Important fact #1 about bottom-up parsing
Bottom-up parsing traces a right-most derivation in reverse

Picture

int * int + int
 |     |     |
 |   	 T     |
 \   /       |
   T         |
	 |         T
	  \       /
		 \     /
		  \   /
			  E

Consequence: Whenever we reduce abw -> aXw (using X -> b), it must be true that w is a string of terminals.

Shift-reduce parsing : strategy used by bottom-up parsers

Important fact #1 has an interesting consequence:

Idea: split string into two substrings

Example : int * int + int
Assume an oracle tells us whether to shift of reduce

|int * int  + int                     shift
int |* int + int                      shift
int * |int + int                      shift
int * int| + int                      shift
int *   T| + int                      reduce
T | + int                             reduce
T +| int                              shift
T + int|                              shift
T +   T|                              reduce
T +   E|                              reduce
E|                                    reduce
Left string can be implemented by a stack, because we only reduce the suffix of the left string. Top of the stack is |

shift pushes a terminal on the stack

reduce pops off of the stack (production rhs) and pushes a non-terminal on the stack (production lhs)

In a given state, more than one action (shift or reduce) may lead to a valid parse.

If it is legal to shift or reduce, there is a shift-reduce conflict. Need some techniques to remove them

If it is legal to reduce using two productions, there is a reduce-reduce conflict. Are always bad and usually indicate a serious problem with the grammar.

In either case, the parser does not know what to do, and we either need to rewrite the grammar, or need to give the parser a hint on what to do in this situation.

Deciding when to shift and when to reduce

Solution 1: backtracking: try both shift and reduce (exponential search space)

Solution 2: predictive LR(k)

Example : int * int + int

|int * int  + int                     shift
int |* int + int                      shift
At this point, we could reduce. T |* int + int reduce But this would be a fatal mistake because there is no way we can reduce to E (there is no production that begins with T *).

Intuition: want to reduce only if the result can still be reduced to the start symbol (E)

Assume a right-most derivation:

S -->* \alpha X \omega --> \alpha \beta \omega
Then \alpha \beta is a handle of \alpha \beta \omega

Is int a handle of int*int+int?

E --> T+E --> T+T --> T+int --> int*T+int --> ...
The int at the leftmost position was produced from T-->int*T and not a reduction to only int. Hence, int is not a handle of int*int+int.

Is int*T a handle of int*int+int? Yes.

Is int*T+E a handle of int*int+int?

E --> T+E --> T + T --> ...
Because, in a rightmost deriviation, we produce T from E at the rightmost position in the very beginning, int*T+E is not a handle of int*int+int.

Is \epsilon a handle of int*int+int?

E --> T+E --> ...
No. We never produce $\epsilon$ at the leftmost position in this rightmost derivation.

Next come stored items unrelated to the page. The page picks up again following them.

Lemma nonLeafOf_full keys children :
  length keys = INTARRAYNONLEAFSIZE →
  length children = S INTARRAYNONLEAFSIZE →
  nonLeafOf keys children = NonLeaf.mk keys children.
Proof.
  intros Hk Hc. unfold nonLeafOf. rewrite Hk, Hc, !Nat.sub_diag. cbn.
  by rewrite !app_nil_r.
Qed.

Lemma splitNonLeafNode_nonLeafOf keys children index :
  length keys = INTARRAYNONLEAFSIZE →
  length children = S INTARRAYNONLEAFSIZE →
  index < INTARRAYNONLEAFSIZE →
  splitNonLeafNode (nonLeafOf keys children) index false
  = (nonLeafOf (take index keys) (take (S index) children),
     nonLeafOf (drop (S index) keys) (drop (S index) children)).
Proof.
  intros Hk Hc Hidx. rewrite nonLeafOf_full by done.
  rewrite splitNonLeafNode_arrays by done.
  unfold nonLeafOf. cbn [NonLeaf.keyArray NonLeaf.pageNoArray].
  rewrite !length_take, !length_drop, Hk, Hc.
  f_equal; f_equal; f_equal; f_equal; lia.
Qed.

(** A non-leaf with room for one more key and one more child is the same
    node with a key 0 and a child 0 written behind its entries. *)
Lemma nonLeafOf_pad keys children :
  length keys < INTARRAYNONLEAFSIZE →
  length children < S INTARRAYNONLEAFSIZE →
  nonLeafOf keys children = nonLeafOf (keys ++ [0%Z]) (children ++ [0]).
Proof.
  intros Hk Hc. unfold nonLeafOf. rewrite !length_app. cbn [length].
  replace (INTARRAYNONLEAFSIZE - length keys)
    with (S (INTARRAYNONLEAFSIZE - (length keys + 1))) by lia.
  replace (S INTARRAYNONLEAFSIZE - length children)
    with (S (S INTARRAYNONLEAFSIZE - (length children + 1))) by lia.
  cbn [replicate]. by rewrite <- !app_assoc.
Qed.

Lemma insertAt_end {A} (x : A) l : insertAt (length l) x l = l ++ [x].
Proof. unfold insertAt. by rewrite take_ge, drop_ge by lia. Qed.

(** A full non-leaf page whose child reported a split, when the promoted
    key of the child does not go to the middle position.  The page holds
    [INTARRAYNONLEAFSIZE] keys, at least 3, over as many children and one,
    of which only the first may be page 0; the page numbers in use lie
    between 1 and the next page number and no buffer-manager failure is
    scheduled; the insertion into the child has returned the new child
    page and its key and has left the page as it was.  Then the page is
    split and the pair of the child goes into one of the two siblings.
    [index] is the position [findIndexNonLeaf] finds for the child's key.
    When [index] is left of the middle, the keys of the left sibling, the
    key handed to the parent and the keys of the right sibling are, read
    from left to right, the old keys with the child's key inserted at
    [index], and the children of the two siblings are the old children
    with the new child inserted behind child [index].  When [index] is
    right of the middle and inside the page, both are inserted one position
    further to the right.  When the child's key is above every key of the
    page ([index] is [INTARRAYNONLEAFSIZE], the split child was the last
    one), the pair is written one slot behind the free slot of the right
    sibling: the sequences are the old keys followed by a key 0 and the
    child's key, and the old children followed by a child 0 and the new
    child. *)
Theorem non_leaf_split_sequences fuel bm bm1 pid keys children key rid midVal
    newChild childMid :
  3 ≤ INTARRAYNONLEAFSIZE →
  faults bm = [] →
  consistent bm →
  fetch bm pid = NonLeafPage (nonLeafOf keys children) →
  length keys = INTARRAYNONLEAFSIZE →
  length children = S INTARRAYNONLEAFSIZE →
  Forall (λ c, c ≠ 0) (drop 1 children) →
  insertHelper fuel (children !!! firstIndex (hit true key) keys) key rid 0
    (pin pid bm)
  = (Ok (newChild, childMid), bm1) →
  newChild ≠ 0 →
  fetch bm1 pid = NonLeafPage (nonLeafOf keys children) →
  let index := firstIndex (hit true childMid) keys in
  let middleIndex := (INTARRAYNONLEAFSIZE - 1) / 2 in
  let position := if decide (index < middleIndex) then index else S index in
  index ≠ middleIndex →
  ∃ bm2 promoted leftKeys leftChildren rightKeys rightChildren,
    insertHelper (S fuel) pid key rid midVal bm
    = (Ok (numPages bm1, promoted), bm2)
    ∧ fetch bm2 pid = NonLeafPage (nonLeafOf leftKeys leftChildren)
    ∧ fetch bm2 (numPages bm1)
      = NonLeafPage (nonLeafOf rightKeys rightChildren)
    ∧ length leftChildren = S (length leftKeys)
    ∧ length rightChildren = S (length rightKeys)
    ∧ leftKeys ++ promoted :: rightKeys
      = (if decide (index < INTARRAYNONLEAFSIZE)
         then insertAt position childMid keys
         else keys ++ [0%Z; childMid])
    ∧ leftChildren ++ rightChildren
      = (if decide (index < INTARRAYNONLEAFSIZE)
         then insertAt (S position) newChild children
         else children ++ [0; newChild]).
Proof.
  intros HN Hf Hcons Hpage Hk Hc Hocc Hrec Hsplit Hpage1 index middleIndex
    position Hmid.
  assert (consistent bm1) as Hcons1.
  { pose proof (insertHelper_consistent fuel
      (children !!! firstIndex (hit true key) keys) key rid 0
      (pin pid bm) Hcons) as Hkeep. by rewrite Hrec in Hkeep. }
  assert (pid ≠ numPages bm1) as Hfresh.
  { pose proof (consistent_in_use bm1 pid Hcons1) as Hin.
    rewrite Hpage1 in Hin. specialize (Hin ltac:(done)). lia. }
  assert (1 ≤ middleIndex ∧ middleIndex + 2 ≤ INTARRAYNONLEAFSIZE)
    as [Hm1 Hm2].
  { subst middleIndex.
    pose proof (Nat.Div0.mul_div_le (INTARRAYNONLEAFSIZE - 1) 2).
    pose proof (Nat.mul_succ_div_gt (INTARRAYNONLEAFSIZE - 1) 2). lia. }
  assert (length children = S (length keys)) as Hlen by lia.
  assert (index ≤ INTARRAYNONLEAFSIZE) as Hidx.
  { subst index. rewrite <- Hk. apply firstIndex_le. }
  destruct (nonLeafOf_search keys children key Hlen ltac:(lia) Hocc)
    as (_ & _ & Hlookup & [child Hchild]).
  rewrite Hchild in Hlookup.
  rewrite (list_lookup_total_correct _ _ _ Hchild) in Hrec.
  rewrite <- (list_lookup_total_correct _ _ _ Hlookup) in Hrec.
  rewrite (insertHelper_child_split fuel bm bm1 pid _ _ key rid midVal
             newChild childMid Hf Hpage Hrec Hsplit Hpage1).
  rewrite isNonLeafNodeFull_nonLeafOf by (lia || done).
  rewrite bool_decide_eq_true_2 by lia.
  destruct (nonLeafOf_search keys children childMid Hlen ltac:(lia) Hocc)
    as (_ & -> & _).
  fold index middleIndex.
  destruct (lookup_lt_is_Some_2 keys middleIndex ltac:(lia)) as [km Hkm].
  destruct (lookup_lt_is_Some_2 keys (S middleIndex) ltac:(lia)) as [km' Hkm'].
  subst position. destruct (decide (index < middleIndex)) as [Hleft|Hright].
  - (* the pair goes into the original node *)
    rewrite (bool_decide_eq_true_2 (index < middleIndex)) by done.
    cbn [negb andb].
    rewrite splitNonLeafNode_nonLeafOf by lia. cbn [fst snd].
    rewrite insertToNonLeafNode_nonLeafOf
      by (rewrite ?length_take; lia).
    rewrite !(take_ge (insertAt _ _ _))
      by (rewrite length_insertAt, length_take; lia).
    rewrite (nonLeafOf_full keys children) by done. cbn [NonLeaf.keyArray].
    replace (middleIndex + 1) with (S middleIndex) by lia.
    rewrite (list_lookup_total_correct _ _ _ Hkm').
    eexists _, km', _, _, _, _. split; [reflexivity|].
    rewrite !fetch_withNewPage. autorewrite with bufmgr.
    rewrite decide_False by done. rewrite decide_True by done.
    rewrite !(decide_True (P := index < INTARRAYNONLEAFSIZE)) by lia.
    split_and!; [done | done | | | |].
    + rewrite !length_insertAt, !length_take. lia.
    + rewrite !length_drop. lia.
    + rewrite <- (drop_S _ _ _ Hkm').
      apply insertAt_take_drop; lia.
    + apply insertAt_take_drop; lia.
  - (* the pair goes into the new node *)
    rewrite (bool_decide_eq_false_2 (index < middleIndex)) by done.
    rewrite (bool_decide_eq_false_2 (index - middleIndex = 0)) by lia.
    cbn [negb andb]. rewrite Nat.add_0_r.
    rewrite splitNonLeafNode_nonLeafOf by lia. cbn [fst snd].
    rewrite (nonLeafOf_full keys children) by done. cbn [NonLeaf.keyArray].
    rewrite (list_lookup_total_correct _ _ _ Hkm).
    destruct (decide (index < INTARRAYNONLEAFSIZE)) as [Hin|Hout].
    + rewrite insertToNonLeafNode_nonLeafOf
        by (rewrite ?length_drop; lia).
      rewrite !(take_ge (insertAt _ _ _))
        by (rewrite length_insertAt, length_drop; lia).
      eexists _, km, _, _, _, _. split; [reflexivity|].
      rewrite !fetch_withNewPage. autorewrite with bufmgr.
      rewrite decide_False by done. rewrite decide_True by done.
      split_and!; [done | done | | | |].
      * rewrite !length_take. lia.
      * rewrite !length_insertAt, !length_drop. lia.
      * rewrite cons_middle, app_assoc, <- (take_S_r _ _ _ Hkm).
        rewrite take_insertAt_drop by lia. f_equal. lia.
      * rewrite take_insertAt_drop by lia. f_equal. lia.
    + (* the child's key is above every key of the page *)
      assert (index = INTARRAYNONLEAFSIZE) as Hlast by lia.
      rewrite (nonLeafOf_pad (drop (S middleIndex) keys))
        by (rewrite length_drop; lia).
      assert (index - middleIndex
              = length (drop (S middleIndex) keys ++ [0%Z])) as Hpos.
      { rewrite length_app, length_drop. cbn [length]. lia. }
      rewrite insertToNonLeafNode_nonLeafOf
        by (rewrite ?length_app, ?length_drop; cbn [length]; lia).
      assert (S (index - middleIndex)
              = length (drop (S middleIndex) children ++ [0])) as Hpos'.
      { rewrite length_app, length_drop. cbn [length]. lia. }
      replace (insertAt (index - middleIndex) childMid
                 (drop (S middleIndex) keys ++ [0%Z]))
        with ((drop (S middleIndex) keys ++ [0%Z]) ++ [childMid])
        by (rewrite Hpos; by rewrite insertAt_end).
      replace (insertAt (S (index - middleIndex)) newChild
                 (drop (S middleIndex) children ++ [0]))
        with ((drop (S middleIndex) children ++ [0]) ++ [newChild])
        by (rewrite Hpos'; by rewrite insertAt_end).
      rewrite !take_ge
        by (rewrite !length_app, length_drop; cbn [length]; lia).
      eexists _, km, _, _, _, _. split; [reflexivity|].
      rewrite !fetch_withNewPage. autorewrite with bufmgr.
      rewrite decide_False by done. rewrite decide_True by done.
      split_and!; [done | done | | | |].
      * rewrite !length_take. lia.
      * rewrite !length_app, !length_drop. cbn [length]. lia.
      * rewrite <- !app_assoc. cbn [app].
        rewrite (cons_middle km (take middleIndex keys)
                   (drop (S middleIndex) keys ++ [0%Z; childMid])).
        rewrite !app_assoc. rewrite <- (take_S_r _ _ _ Hkm).
        by rewrite take_drop.
      * rewrite <- !app_assoc. cbn [app]. rewrite !app_assoc.
        by rewrite take_drop.
Qed.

Handles formalize the intuition: A handle is a reduction that allows further reductions back to the start symbol.

We only want to reduce at handles.

Note: we have said what a handle is, not how to find handles.

Important fact #2: In shift-reduce parsing, handles appear only at the top of the stack, never inside. Proof by induction

  1. True initially, stack is empty
  2. Immediately after reducing a handle
Handles are never to the left of the rightmost non-terminal, and are always at the top of the stack.

Hence shift-reduce parsers can only shift or reduce at the top of the stack. However, how to recognize handles, i.e., when to shift and when to reduce?

Recognizing handles

For an arbitrary grammar, no efficient algorithms known to recognize handles.

Heuristics to identify handles. On certain types of CFGs, heuristics are always correct.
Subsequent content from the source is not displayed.